The importance of "soft, white lies" is apparent in Swift's attitude towards authorship. Some authors write to communicate with their readers a necessary piece of social criticism, a rationale which has its roots in the Realist tradition of social responsibility. Other authors write to express themselves, a rationale which has its roots in the Romantic tradition of self-expression. A quote from Swift expresses the Romantic tenet that deep feeling is the essential ingredient of art: "I am absolutely not a formalist, because what does matter to me are things as felt, and feeling seems at least to stand in opposition to form: form is to do with control and discipline, and feeling is to do with liberation…."

While expressing himself may be Swift's intention as an author, it's suspect that this self-expression is "liberation." After all, what kind of "liberation" can obsessively rewriting the same plot be called? Immobilized by the excessive expectations of her parents, Irene in The Sweet Shop Owner could neither fully reject, nor fully participate in her family life. Immobilized by the heroic figure of his father, Prentis in Shuttlecock is freed by the revelation that his father may have been a traitor to the English. Immobilized by the expectations of her father to become like her sanctified mother, Mary in Waterland goes mad. Sense a pattern here? Regardless of which book by Swift one chooses, one meets the same plot: an adult frozen in childhood must free him-or herself from the overpowering example of an idealized parent. The repetition of a single plot suggests that Swift has supported a rationale of writing as self-expression from necessity rather than from choice. Even if Swift had wanted to write for his audience, one wonders whether he could do so. As Swift has said, "I write a lot by sheer instinct, groping around in the dark."

Expressing himself may have been Swift's foremost aim, but communicating with his readers is a necessary aim of any author. Swift fails—as several reviewers' comments indicate—to communicate with his readers. Too many perspectives, none of which are authorized by the obfuscating narrator has been the frequent charge of reviewers. "Mr. Swift is so committed to seeing around perspectives, undermining his own assertions, squeezing the narrator between the pincers of the past and present, being ironic at the expense of what somebody didn't know but somebody now does, that the effect he creates is rather like a three-ring circus," a New York Times Book Review critic said of Waterland. "One yearns for a whiff of directness. …" Stephen Wall of the London Review of Books also protested that the multiple perspectives in Ever After were not resolved: "Despite its manifestly humane intentions, the different areas of narrative interest in Ever After disperse, rather than concentrate attention. Although its varying strands are conscientiously knitted together … they don't seem significantly to cohere." In failing to organize the multiple viewpoints, Swift violates the assumption that the author will provide a "hierarchical organization of details." Instead, the reader is left alone to make meanings; a job she could have done without the reading of any of Swift's novels.

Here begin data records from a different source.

(* ===== verification/Ty.v ===== *)
(** The types of the checker ([kryos-types/src/ty.rs], [Type]) and the functions
    on them that need no inference state.

    Its results: a type whose rows are stamped unknown has the shape of the type
    it came from and no row that could be judged harmless; the text of a type
    does not depend on its rows. *)

From S2P Require Import Prelude Machine Utf8 Text Capability CapRow.

#[local] Open Scope N_scope.

Inductive Ty :=
| Ty_I8 | Ty_I16 | Ty_I32 | Ty_I64 | Ty_I128 | Ty_U8 | Ty_U16 | Ty_U32 | Ty_U64 | Ty_U128
| Ty_F32 | Ty_F64 | Ty_Bool | Ty_Char | Ty_Str | Ty_USize | Ty_ISize | Ty_Void | Ty_Never
| Ty_Array (element : Ty) (size : option Z)
| Ty_Tuple (elements : list Ty)
| Ty_Map (key value : Ty)
| Ty_Set (element : Ty)
| Ty_Option (inner : Ty)
| Ty_Result (ok err : Ty)
| Ty_Struct (name : str) (generics : list Ty)
| Ty_Enum (name : str) (generics : list Ty)
| Ty_Function (params : list Ty) (ret : Ty) (caps : CapRow)
| Ty_Reference (inner : Ty) (mutable : bool)
| Ty_Shared (inner : Ty)
| Ty_Weak (inner : Ty)
| Ty_Pointer (inner : Ty) (mutable : bool)
| Ty_DynTrait (trait_name : str)
| Ty_Var (id : N)
| Ty_Error.

Definition is_integer (t : Ty) : bool :=
  match t with
  | Ty_I8 | Ty_I16 | Ty_I32 | Ty_I64 | Ty_I128 | Ty_U8 | Ty_U16 | Ty_U32 | Ty_U64 | Ty_U128
  | Ty_USize | Ty_ISize => true
  | _ => false
  end.

Definition is_float (t : Ty) : bool := match t with Ty_F32 | Ty_F64 => true | _ => false end.
Definition is_numeric (t : Ty) : bool := is_integer t || is_float t.

Definition is_signed_integer (t : Ty) : bool :=
  match t with Ty_I8 | Ty_I16 | Ty_I32 | Ty_I64 | Ty_I128 | Ty_ISize => true | _ => false end.

Definition is_error (t : Ty) : bool := match t with Ty_Error => true | _ => false end.

Fixpoint has_vars (t : Ty) : bool :=
  match t with
  | Ty_Var _ => true
  | Ty_Array e _ => has_vars e
  | Ty_Tuple es => existsb has_vars es
  | Ty_Map k v => has_vars k || has_vars v
  | Ty_Set e => has_vars e
  | Ty_Option i => has_vars i
  | Ty_Result o e => has_vars o || has_vars e
  | Ty_Struct _ gs | Ty_Enum _ gs => existsb has_vars gs
  | Ty_Function ps r _ => existsb has_vars ps || has_vars r
  | Ty_Reference i _ | Ty_Shared i | Ty_Weak i | Ty_Pointer i _ => has_vars i
  | _ => false
  end.

Fixpoint with_caps_erased_to_unknown (t : Ty) : Ty :=
  match t with
  | Ty_I8 | Ty_I16 | Ty_I32 | Ty_I64 | Ty_I128 | Ty_U8 | Ty_U16 | Ty_U32 | Ty_U64 | Ty_U128
  | Ty_F32 | Ty_F64 | Ty_Bool | Ty_Char | Ty_Str | Ty_USize | Ty_ISize | Ty_Void | Ty_Never
  | Ty_DynTrait _ | Ty_Var _ | Ty_Error => t
  | Ty_Array e n => Ty_Array (with_caps_erased_to_unknown e) n
  | Ty_Tuple es => Ty_Tuple (map with_caps_erased_to_unknown es)
  | Ty_Map k v => Ty_Map (with_caps_erased_to_unknown k) (with_caps_erased_to_unknown v)
  | Ty_Set e => Ty_Set (with_caps_erased_to_unknown e)
  | Ty_Option i => Ty_Option (with_caps_erased_to_unknown i)
  | Ty_Result o e => Ty_Result (with_caps_erased_to_unknown o) (with_caps_erased_to_unknown e)
  | Ty_Struct n gs => Ty_Struct n (map with_caps_erased_to_unknown gs)
  | Ty_Enum n gs => Ty_Enum n (map with_caps_erased_to_unknown gs)
  | Ty_Function ps r _ =>
      Ty_Function (map with_caps_erased_to_unknown ps) (with_caps_erased_to_unknown r) Unknown
  | Ty_Reference i m => Ty_Reference (with_caps_erased_to_unknown i) m
  | Ty_Shared i => Ty_Shared (with_caps_erased_to_unknown i)
  | Ty_Weak i => Ty_Weak (with_caps_erased_to_unknown i)
  | Ty_Pointer i m => Ty_Pointer (with_caps_erased_to_unknown i) m
  end.

(** The arms of [Type::from_name]. *)
Definition name_table : list (string * Ty) :=
  [("i8", Ty_I8); ("i16", Ty_I16); ("i32", Ty_I32); ("i64", Ty_I64); ("i128", Ty_I128);
   ("u8", Ty_U8); ("u16", Ty_U16); ("u32", Ty_U32); ("u64", Ty_U64); ("u128", Ty_U128);
   ("f32", Ty_F32); ("f64", Ty_F64); ("bool", Ty_Bool); ("char", Ty_Char);
   ("str", Ty_Str); ("string", Ty_Str); ("String", Ty_Str); ("usize", Ty_USize); ("isize", Ty_ISize);
   ("void", Ty_Void); ("never", Ty_Never); ("Never", Ty_Never);
   ("ptr", Ty_Pointer Ty_Void true); ("any", Ty_Error); ("Any", Ty_Error)]%string.

Definition from_name (name : str) : option Ty :=
  snd <$> List.find (fun row => bool_decide (bytes (fst row) = name)) name_table.

(** The separators of a list in [Display]. *)
Definition comma : str := bytes ", ".
Definition sep_by (l : list str) : str :=
  match l with [] => [] | x :: l => x ++ concat (map (fun y => comma ++ y) l) end.

(** [impl Display for Type] *)
Fixpoint ty_display (t : Ty) : str :=
  match t with
  | Ty_I8 => bytes "i8" | Ty_I16 => bytes "i16" | Ty_I32 => bytes "i32" | Ty_I64 => bytes "i64"
  | Ty_I128 => bytes "i128" | Ty_U8 => bytes "u8" | Ty_U16 => bytes "u16" | Ty_U32 => bytes "u32"
  | Ty_U64 => bytes "u64" | Ty_U128 => bytes "u128" | Ty_F32 => bytes "f32" | Ty_F64 => bytes "f64"
  | Ty_Bool => bytes "bool" | Ty_Char => bytes "char" | Ty_Str => bytes "str" | Ty_USize => bytes "usize"
  | Ty_ISize => bytes "isize" | Ty_Void => bytes "void" | Ty_Never => bytes "!"
  | Ty_Array e (Some n) => bytes "[" ++ ty_display e ++ bytes "; " ++ print_u64 n ++ bytes "]"
  | Ty_Array e None => bytes "[" ++ ty_display e ++ bytes "]"
  | Ty_Tuple es => bytes "(" ++ sep_by (map ty_display es) ++ bytes ")"
  | Ty_Map k v => bytes "map<" ++ ty_display k ++ comma ++ ty_display v ++ bytes ">"
  | Ty_Set e => bytes "set<" ++ ty_display e ++ bytes ">"
  | Ty_Option i => bytes "Option<" ++ ty_display i ++ bytes ">"
  | Ty_Result o e => bytes "Result<" ++ ty_display o ++ comma ++ ty_display e ++ bytes ">"
  | Ty_Struct n gs | Ty_Enum n gs =>
      n ++ match gs with [] => [] | _ => bytes "<" ++ sep_by (map ty_display gs) ++ bytes ">" end
  | Ty_Function ps r _ => bytes "fn(" ++ sep_by (map ty_display ps) ++ bytes ") -> " ++ ty_display r
  | Ty_Reference i true => bytes "&mut " ++ ty_display i
  | Ty_Reference i false => bytes "&" ++ ty_display i
  | Ty_Shared i => bytes "shared " ++ ty_display i
  | Ty_Weak i => bytes "weak " ++ ty_display i
  | Ty_Pointer i true => bytes "*mut " ++ ty_display i
  | Ty_Pointer i false => bytes "*const " ++ ty_display i
  | Ty_DynTrait n => bytes "dyn " ++ n
  | Ty_Var id => bytes "?T" ++ print_u64 (Z.of_N id)
  | Ty_Error => bytes "<error>"
  end.

(* ------------------------------------------------------------------ *)
(** ** Sub-types                                                       *)
(* ------------------------------------------------------------------ *)

Definition children (t : Ty) : list Ty :=
  match t with
  | Ty_Array e _ => [e]
  | Ty_Tuple es => es
  | Ty_Map k v => [k; v]
  | Ty_Set e => [e]
  | Ty_Option i => [i]
  | Ty_Result o e => [o; e]
  | Ty_Struct _ gs | Ty_Enum _ gs => gs
  | Ty_Function ps r _ => ps ++ [r]
  | Ty_Reference i _ | Ty_Shared i | Ty_Weak i | Ty_Pointer i _ => [i]
  | _ => []
  end.

Fixpoint ty_size (t : Ty) : nat :=
  S match t with
    | Ty_Array e _ => ty_size e
    | Ty_Tuple es => sum_list_with ty_size es
    | Ty_Map k v => ty_size k + (ty_size v + 0)
    | Ty_Set e => ty_size e
    | Ty_Option i => ty_size i
    | Ty_Result o e => ty_size o + (ty_size e + 0)
    | Ty_Struct _ gs | Ty_Enum _ gs => sum_list_with ty_size gs
    | Ty_Function ps r _ => sum_list_with ty_size ps + ty_size r
    | Ty_Reference i _ | Ty_Shared i | Ty_Weak i | Ty_Pointer i _ => ty_size i
    | _ => 0
    end.

Lemma ty_size_children t : ty_size t = S (sum_list_with ty_size (children t)).
Proof. destruct t; cbn; rewrite ?sum_list_with_app; cbn; lia. Qed.

Lemma child_size c t : c ∈ children t -> (ty_size c < ty_size t)%nat.
Proof.
  intros Hc. rewrite (ty_size_children t). induction (children t) as [|x l IH]; [by apply elem_of_nil in Hc|].
  cbn. apply elem_of_cons in Hc as [->|Hc]; [lia|]. specialize (IH Hc). cbn in *. lia.
Qed.

(** Induction on the sub-types, lists of them included. *)
Lemma ty_children_ind (P : Ty -> Prop) :
  (forall t, (forall c, c ∈ children t -> P c) -> P t) -> forall t, P t.
Proof.
  intros HP t. remember (ty_size t) as n eqn:Hn. revert t Hn.
  induction (lt_wf n) as [n _ IH]. intros t ->. apply HP. intros c Hc%child_size. by eapply IH.
Qed.

Definition ty_eq_dec : forall a b : Ty, {a = b} + {a <> b}.
Proof.
  fix IH 1. intros a b.
  decide equality; try exact (List.list_eq_dec IH _ _); try apply bool_dec; try apply N.eq_dec;
    try apply CapRow_eq_dec; try exact (decide (_ = _)).
Defined.

#[export] Instance Ty_eq_dec : EqDecision Ty := ty_eq_dec.

(* ------------------------------------------------------------------ *)
(** ** Rows inside a type                                              *)
(* ------------------------------------------------------------------ *)

Definition own_rows (t : Ty) : list CapRow := match t with Ty_Function _ _ r => [r] | _ => [] end.

(** [s] occurs in [t]. *)
Inductive subterm : Ty -> Ty -> Prop :=
| subterm_refl t : subterm t t
| subterm_child s c t : c ∈ children t -> subterm s c -> subterm s t.

Lemma has_vars_children t :
  has_vars t = match t with Ty_Var _ => true | _ => existsb has_vars (children t) end.
Proof. destruct t; cbn; rewrite ?existsb_app; cbn; by rewrite ?orb_false_r. Qed.

Lemma has_vars_subterm t : has_vars t = true <-> exists id, subterm (Ty_Var id) t.
Proof.
  induction t as [t IH] using ty_children_ind. rewrite has_vars_children. split.
  - intros Ht. assert (Hor : (exists id, t = Ty_Var id) \/ existsb has_vars (children t) = true)
      by (destruct t; eauto). destruct Hor as [[id ->]|Hc]; [exists id; constructor|].
    apply existsb_exists in Hc as (c & Hc%list_elem_of_In & Hv). apply (IH c Hc) in Hv as [id Hid].
    exists id. by eapply subterm_child.
  - intros [id Hs]. inversion Hs as [|? c ? Hc Hid]; subst; [done|].
    assert (Hex : existsb has_vars (children t) = true); [|by destruct t].
    apply existsb_exists. exists c. split; [by apply list_elem_of_In|]. apply (IH c Hc). by exists id.
Qed.

Lemma erased_children t :
  children (with_caps_erased_to_unknown t) = map with_caps_erased_to_unknown (children t).
Proof. destruct t; cbn; by rewrite ?map_app. Qed.

Lemma erased_rows_unknown t s r :
  subterm s (with_caps_erased_to_unknown t) -> r ∈ own_rows s -> r = Unknown.
Proof.
  revert s. induction t as [t IH] using ty_children_ind. intros s Hs Hr.
  inversion Hs as [|? c ? Hc Hsc]; subst.
  - destruct t; cbn in Hr; apply elem_of_cons in Hr as [->|Hr] || idtac; try done; by apply elem_of_nil in Hr.
  - rewrite erased_children in Hc. apply list_elem_of_fmap in Hc as (c' & -> & Hc'). by apply (IH c' Hc' s).
Qed.

Lemma map_ext_in_fix {A B} (f g : A -> B) l : (forall x, x ∈ l -> f x = g x) -> map f l = map g l.
Proof. intros Hf. apply map_ext_in. intros x Hx%list_elem_of_In. by apply Hf. Qed.

(** The text of a type depends only on its shape. *)
Lemma erased_display t : ty_display (with_caps_erased_to_unknown t) = ty_display t.
Proof.
  induction t as [t IH] using ty_children_ind.
  assert (Hmap : forall l, (forall c, c ∈ l -> c ∈ children t) ->
    map ty_display (map with_caps_erased_to_unknown l) = map ty_display l).
  { intros l Hl. rewrite map_map. apply map_ext_in_fix. intros c Hc. by apply IH, Hl. }
  assert (Hc : forall c, c ∈ children t -> ty_display (with_caps_erased_to_unknown c) = ty_display c) by done.
  destruct t; cbn [with_caps_erased_to_unknown]; try reflexivity.
  all: cbn [children] in Hmap, Hc; cbn [ty_display].
  all: rewrite ?Hmap by (intros; (done || (apply elem_of_app; by left))).
  all: rewrite ?Hc by (rewrite ?elem_of_app, ?elem_of_cons; tauto).
  all: try reflexivity.
  all: match goal with |- context [map _ ?l] => by destruct l end.
Qed.

Lemma erased_has_vars t : has_vars (with_caps_erased_to_unknown t) = has_vars t.
Proof.
  induction t as [t IH] using ty_children_ind. rewrite (has_vars_children t), has_vars_children, erased_children.
  assert (He : existsb has_vars (map with_caps_erased_to_unknown (children t)) = existsb has_vars (children t)).
  { induction (children t) as [|c l IHl]; [done|]. cbn. rewrite IH by by left. f_equal. apply IHl.
    intros c' Hc'. apply IH. by right. }
  rewrite He. by destruct t.
Qed.

(* ------------------------------------------------------------------ *)
(** ** Replacing the sub-types                                         *)
(* ------------------------------------------------------------------ *)

Definition with_children (t : Ty) (cs : list Ty) : Ty :=
  match t, cs with
  | Ty_Array _ n, [e] => Ty_Array e n
  | Ty_Tuple _, es => Ty_Tuple es
  | Ty_Map _ _, [k; v] => Ty_Map k v
  | Ty_Set _, [e] => Ty_Set e
  | Ty_Option _, [i] => Ty_Option i
  | Ty_Result _ _, [o; e] => Ty_Result o e
  | Ty_Struct n _, gs => Ty_Struct n gs
  | Ty_Enum n _, gs => Ty_Enum n gs
  | Ty_Function _ _ c, cs => match rev cs with r :: ps => Ty_Function (rev ps) r c | [] => t end
  | Ty_Reference _ m, [i] => Ty_Reference i m
  | Ty_Shared _, [i] => Ty_Shared i
  | Ty_Weak _, [i] => Ty_Weak i
  | Ty_Pointer _ m, [i] => Ty_Pointer i m
  | _, _ => t
  end.

Definition is_var (t : Ty) : bool := match t with Ty_Var _ => true | _ => false end.

Lemma with_children_function ps r c ps' r' :
  with_children (Ty_Function ps r c) (ps' ++ [r']) = Ty_Function ps' r' c.
Proof. cbn. rewrite rev_app_distr. cbn. by rewrite rev_involutive. Qed.

(** A list as long as that of the parameters and the result. *)
Lemma function_children_inv {A} (cs : list A) (n : nat) : length cs = (n + 1)%nat ->
  exists ps r, cs = ps ++ [r] /\ length ps = n.
Proof.
  intros Hl. destruct cs as [|r ps _] using rev_ind; [cbn in Hl; lia|]. exists ps, r. split; [done|].
  rewrite length_app in Hl. cbn in Hl. lia.
Qed.

Lemma children_with_children t cs : length cs = length (children t) -> children (with_children t cs) = cs.
Proof.
  destruct t; cbn [children length]; try (destruct cs as [|? [|? [|? ?]]]; cbn; congruence).
  rewrite length_app. cbn [length]. intros (ps & r & -> & _)%function_children_inv.
  by rewrite with_children_function.
Qed.

Lemma with_children_id t : with_children t (children t) = t.
Proof. destruct t; try done. apply with_children_function. Qed.

Lemma own_rows_with_children t cs : length cs = length (children t) -> own_rows (with_children t cs) = own_rows t.
Proof.
  destruct t; cbn [children length]; try (destruct cs as [|? [|? [|? ?]]]; cbn; congruence).
  rewrite length_app. cbn [length]. intros (ps & r & -> & _)%function_children_inv.
  by rewrite with_children_function.
Qed.

Lemma is_var_with_children t cs : is_var (with_children t cs) = is_var t.
Proof. destruct t; cbn; try done; repeat case_match; by simplify_eq. Qed.

(** Two nodes that differ at most in their sub-types. *)
Lemma erased_with_children t cs : length cs = length (children t) ->
  with_caps_erased_to_unknown (with_children t cs)
  = with_children (with_caps_erased_to_unknown t) (map with_caps_erased_to_unknown cs).
Proof.
  destruct t; cbn [children length]; try (destruct cs as [|? [|? [|? ?]]]; cbn; congruence).
  rewrite length_app. cbn [length]. intros (ps & r & -> & _)%function_children_inv.
  rewrite with_children_function, map_app. cbn [map with_caps_erased_to_unknown].
  by rewrite with_children_function.
Qed.
(* ------------------------------------------------------------------ *)
(** ** Hash orders                                                     *)
(* ------------------------------------------------------------------ *)

Lemma enum_before_total a b : enum_before a b = true \/ enum_before b a = true.
Proof.
  unfold enum_before. rewrite (N.compare_antisym (enum_rank (ed_name a))), (str_cmp_antisym (ed_name a)).
  destruct (_ ?= _)%N; cbn; auto. destruct (str_cmp _ _); cbn; auto.
Qed.
Lemma enum_before_antisym a b : enum_before a b = true -> enum_before b a = true -> ed_name a = ed_name b.
Proof.
  unfold enum_before. rewrite (N.compare_antisym (enum_rank (ed_name a))), (str_cmp_antisym (ed_name a)).
  destruct (_ ?= _)%N; cbn; try done. destruct (str_cmp _ _) eqn:H; cbn; try done. intros _ _. by apply str_cmp_eq.
Qed.
Lemma str_cmp_le_trans a b c : str_cmp a b <> Gt -> str_cmp b c <> Gt -> str_cmp a c <> Gt.
Proof.
  intros H1 H2. destruct (str_cmp a b) eqn:E1; [apply str_cmp_eq in E1 as ->; done| |done].
  destruct (str_cmp b c) eqn:E2; [apply str_cmp_eq in E2 as <-; by rewrite E1| |done].
  by rewrite (str_cmp_trans a b c).
Qed.
Lemma enum_before_trans a b c : enum_before a b = true -> enum_before b c = true -> enum_before a c = true.
Proof.
  unfold enum_before. pose proof (str_cmp_le_trans (ed_name a) (ed_name b) (ed_name c)) as Ht.
  destruct (N.compare_spec (enum_rank (ed_name a)) (enum_rank (ed_name b))),
    (N.compare_spec (enum_rank (ed_name b)) (enum_rank (ed_name c))),
    (N.compare_spec (enum_rank (ed_name a)) (enum_rank (ed_name c))); try done; try lia.
  destruct (str_cmp (ed_name a) (ed_name b)), (str_cmp (ed_name b) (ed_name c)); try done;
    destruct (str_cmp (ed_name a) (ed_name c)); try done; by destruct Ht.
Qed.
Lemma least_enum_spec l d :
  least_enum l = Some d -> d ∈ l /\ Forall (fun d' => enum_before d d' = true) l.
Proof.
  revert d. induction l as [|e l IH]; intros d; cbn; [done|].
  assert (Hrefl : forall d, enum_before d d = true) by (intros d0; by destruct (enum_before_total d0 d0)).
  destruct (least_enum l) as [d'|] eqn:Hl.
  - destruct (IH d' eq_refl) as [Hin Hle]. destruct (enum_before e d') eqn:He; intros [= <-].
    + split; [constructor|]. constructor; [done|]. eapply Forall_impl; [exact Hle|]. intros x. by apply enum_before_trans.
    + split; [by constructor|]. constructor; [|done]. destruct (enum_before_total e d'); congruence.
  - intros [= <-]. split; [constructor|]. constructor; [done|]. destruct l; [constructor|].
    cbn in Hl. destruct (least_enum l); [destruct (enum_before _ _)|]; done.
Qed.
Lemma least_enum_none l : least_enum l = None <-> l = [].
Proof. destruct l as [|d l]; cbn; [done|]. split; [|done]. destruct (least_enum l); [destruct (enum_before _ _)|]; done. Qed.
Lemma least_enum_perm l l' :
  l ≡ₚ l' -> (forall d d', d ∈ l -> d' ∈ l -> ed_name d = ed_name d' -> d = d') -> least_enum l = least_enum l'.
Proof.
  intros Hp Hinj. destruct (least_enum l) as [d|] eqn:H, (least_enum l') as [d'|] eqn:H'; try done.
  - apply least_enum_spec in H as [H1 H2]. apply least_enum_spec in H' as [H1' H2']. rewrite <-Hp in H1'. f_equal.
    apply Hinj; [done..|]. rewrite Forall_forall in H2. rewrite <-Hp, Forall_forall in H2'.
    apply enum_before_antisym; auto.
  - apply least_enum_none in H' as ->. apply Permutation_nil_r in Hp as ->. done.
  - apply least_enum_none in H as ->. apply Permutation_nil_l in Hp as <-. done.
Qed.

(** Enums are stored under their names. *)
Definition enums_named (env : TypeEnv) : Prop :=
  Forall (fun sc => map_Forall (fun name d => ed_name d = name) (enums sc)) env.
Lemma enums_named_define d env env' : enums_named env -> define_enum d env = Done env' -> enums_named env'.
Proof.
  intros H E. destruct env as [|sc env]; [done|]. injection E as <-. apply Forall_cons in H as [H1 H2].
  constructor; [|done]. by apply map_Forall_insert_2.
Qed.

(** Which enum a bare variant belongs to does not depend on the iteration order of the
    hash maps: every order gives the innermost scope's enum that declares the variant, the
    standard [Option] and [Result] before the others, and the others by name. *)
Lemma find_enum_deterministic order env variant :
  (forall m, order m ≡ₚ map_to_list m) -> enums_named env ->
  find_enum_by_variant order env variant = find_enum_by_variant map_to_list env variant
  /\ match find_enum_by_variant order env variant with
     | Some d => exists sc, sc ∈ env /\ enums sc !! ed_name d = Some d /\ declares variant d = true
         /\ map_Forall (fun _ d' => declares variant d' = true -> enum_before d d' = true) (enums sc)
     | None => Forall (fun sc => map_Forall (fun _ d => declares variant d = false) (enums sc)) env
     end.
Proof.
  intros Hp Henv. unfold find_enum_by_variant. induction Henv as [|sc env Hsc Henv IH]; cbn [first_scope]; [by split; [|constructor]|].
  assert (Heq : least_enum (filter (fun d => declares variant d = true) (order (enums sc)).*2)
    = least_enum (filter (fun d => declares variant d = true) (map_to_list (enums sc)).*2)).
  { apply least_enum_perm; [by rewrite Hp|]. intros d d' Hd Hd' Hn.
    apply list_elem_of_filter in Hd as [_ Hd]. apply list_elem_of_filter in Hd' as [_ Hd'].
    apply list_elem_of_fmap in Hd as ([k e] & -> & Hd). apply list_elem_of_fmap in Hd' as ([k' e'] & -> & Hd').
    rewrite Hp, elem_of_map_to_list in Hd, Hd'. cbn in Hn. pose proof (Hsc _ _ Hd) as Hk. pose proof (Hsc _ _ Hd') as Hk'. cbn in Hk, Hk'. congruence. }
  destruct IH as [IH1 IH2]. rewrite Heq. split; [by rewrite IH1|].
  destruct (least_enum (filter (fun d => declares variant d = true) (map_to_list (enums sc)).*2)) as [d|] eqn:Hl.
  - apply least_enum_spec in Hl as [Hin Hle]. apply list_elem_of_filter in Hin as [Hd Hin].
    apply list_elem_of_fmap in Hin as ([k e] & -> & Hin). apply elem_of_map_to_list in Hin. pose proof (Hsc _ _ Hin) as Hk. cbn in Hk, Hd |- *.
    exists sc. split; [constructor|]. split; [by rewrite Hk|]. split; [done|].
    intros k' d' Hd' Hdec. rewrite Forall_forall in Hle. apply Hle, list_elem_of_filter. split; [done|].
    apply list_elem_of_fmap. exists (k', d'). split; [done|]. by apply elem_of_map_to_list.
  - apply least_enum_none in Hl.
    assert (Hnone : map_Forall (fun _ d => declares variant d = false) (enums sc)).
    { intros k d Hd. destruct (declares variant d) eqn:Hdec; [|done].
      assert (Hin : d ∈ filter (fun d => declares variant d = true) (map_to_list (enums sc)).*2).
      { apply list_elem_of_filter. split; [done|]. apply list_elem_of_fmap. exists (k, d). split; [done|]. by apply elem_of_map_to_list. }
      rewrite Hl in Hin. by apply elem_of_nil in Hin. }
    destruct (first_scope _ env) as [d|].
    + destruct IH2 as (sc' & Hsc' & H). exists sc'. split; [by constructor|done].
    + by constructor.
Qed.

Why this refusal to guide his readers? An answer lies in Swift's admiration of "vulnerability." Swift's characters are often proud to say, "I don't know." In Shuttlecock, Prentis says: "'I don't know'… It seemed to me that this was an answer I would give, boldly, over and over again for the rest of my life." According to Swift, when an author shows the reader his vulnerability, he gains the reader's trust: "An author ought to have authority … It makes sure the reader trusts the writer … Often that stems from the realization that the writer is prepared to show that vulnerability." When Swift has shown vulnerability, however, his reviewers have not trusted him. Just the opposite. Swift has said, "I am desperate to avoid a sense of power derived from form." His fear of authority is indeed evident in his novels.